Woo, welcome to my notes for week four, the final week, of The Data Scientist’s Toolbox course from Coursera. After this first course, I will be moving on to the next course in the John Hopkin’s Data Science Specialization, which will hopefully finally start to involve more opinionated content and more of my own work.
Let’s get through the fourth week of The Data Scientist’s Toolbox first.
If you would like to catch up and read my first, second, or third week of notes, here they are:
Like always, disclaimers must be made for these types of posts, so here they are:
Number One: I am not an expert on any subject I present in my blog. I am writing these posts as I do the course, so anything I list down here is notes that worked for me. They may not be the best way to do or understand ideas, nor would they always be right. I do not have any university or professional experience backing me, it is just what’s working for me.
Number Two: For these notes, I am doing one blog post for each week. I will basically summarize what the teachers and professors say in a different way that may or may not be easier to understand and depending on the week and things being done, show my solutions and explanations for what I did.
Number Three: These posts are relevant as I write and take the course and maybe for some time after as well. Online courses like these do change quite frequently, and it is quite difficult for me to update these posts (Spending the money on the course again, retaking the course, etc. are all problems). However, if enough people find these posts useful and want an update, I will try my best to update and help everyone out.
Number Four: Although I just put down three disclaimers looking like I’m trying to protect myself from criticism, I am open to comments and thoughts on these posts. Comments on how my code should have been done, how I should explain things, etc. will help me and everyone reading as well.
From looking at the overview of week 4, it seems like this week I will learn to use some things like R Markdown and get an introduction to three incredibly essential concepts to data scientists: asking right questions, experimental design, and big data.
Let’s start with R Markdown.
R Markdown is a way of creating fully reproducible documents where both text and code can be combined. Since you can easily combine text and code chunks in one document, R Markdown makes it very easy to integrate things like introductions, hypotheses, what code you’re running, the results of your code, and your conclusion all in one document.
This makes sharing of the document very simple and allows people to reproduce your research precisely for what it was.
R Markdown also works very well with version control systems. It is easy to track what character changes occur between commits, and thus, it allows multiple collaborators or yourself to edit documents easily.
Another benefit of R Markdown is that it’s super easy to install! All you have to do is run install.packages(“rmarkdown”) in RStudio.
To create an R Markdown document, go to File > New File > R Markdown in RStudio. Fill in a title and an author and switch the output format to a PDF in the window that pops up. Then create the document.
The default template for R Markdown files has three main sections.
The first is the header at the top, bounded by the three dashes. This is where you can specify details like the title, your name, the date, and others.
Then you will next see text sections. For example, one section starts with “## R Markdown.” These sections will render as text when you produce the PDF of this file.
And finally, you will see code chunks. These are bounded by triple backticks and are pieces of R code that you can run right from within your document. When you create the PDF of this document, the code’s output will also show.
So then how do we actually get the PDF?
In R Markdown, you are supposed to “knit” your plain text and code into your final document. To do so, click on the “Knit” button along the top of the source panel and when you do so, it will prompt you to save this document as an RMD file.
You should then see something like this:
Now let’s get into some of the easy Markdown commands you can use.
To bold or italicize text, you surround it by two or one asterisks on either side respectively. To make headers, you put a series of hash marks in front of the words you want to make a header. The number of hash marks determines the level of the heading with one hash mark being header one and three hash marks being header three.
Another thing you can do with R Markdown is making a code chunk. To make an R code chunk, type in three backticks followed by the curly brackets surrounding a lower case R, then put your code on a new line and end the chunk with three more backticks.

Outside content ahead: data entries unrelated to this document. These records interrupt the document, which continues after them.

(** [block]: whether to wait for packets.  The loop may go on for as long as
    the peer sends; [fuel] bounds the number of packets. *)
Fixpoint ssh_dispatch_run (fuel : nat) (block : bool) : SM unit :=
  match fuel with
  | O => throw OUT_OF_FUEL
  | S fuel =>
      '(type, seqnr) ← (if block then ssh_packet_read_seqnr else ssh_packet_read_poll_seqnr);
      if negb block && (type =? SSH_MSG_NONE) then mret tt
      else
        s ← get_st;
        match dispatch_at s type with
        | Some fn =>
            if negb (ssh_skip_packets s =? 0) then
              modssh (fun s => set_ssh_skip_packets (ssh_skip_packets s - 1) s);;
              ssh_dispatch_run fuel block
            else
              run fn type seqnr;;
              s ← get_st;
              if done s then mret tt else ssh_dispatch_run fuel block
        | None =>
            sshpkt_disconnect (str "protocol error: rcvd type " ++ str (pretty type));;
            throw SSH_ERR_DISCONNECTED
        end
  end.
End Run.
End Dispatch.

Thankfully RStudio has provided shorts cuts, Ctrl+Alt+I (Windows) or Cmd+Option+I (Mac), to do this fast.
Another thing we can make with R Markdown is bullet lists. Lists are created by preceding each prospective bullet point by a single dash, followed by a space. Importantly, at the end of each bullet’s line, end with two spaces to remove spacing problems.
- **bold** (bold words)
- *italics* (italics)
- # Header One
- ## Header Two
- ### Header Three
If you would like to see what else you can make, make sure to check out this R Markdown cheatsheet!
Types of Data Science Questions
One of the most important aspects of data science is the questions we ask. There are 6 primary divisions of data science questions:
Let’s explore some of these categories.
Descriptive analysis: The goal of descriptive analysis is to describe or summarize a set of data. When you get a new dataset to examine, this is usually the first kind of analysis you will perform. The goal of this analysis is to generate simple summaries about samples and their measurements like measures of central tendency (e.g., mean, median, mode) or measures of variability (e.g., range, standard deviations or variance).
This type of analysis will not try to make conclusions. It is purely meant to show a general summary of the data you are looking at. An example of descriptive analysis can be seen in censuses. Governments collect a series of measurements on the citizens and then summarize them.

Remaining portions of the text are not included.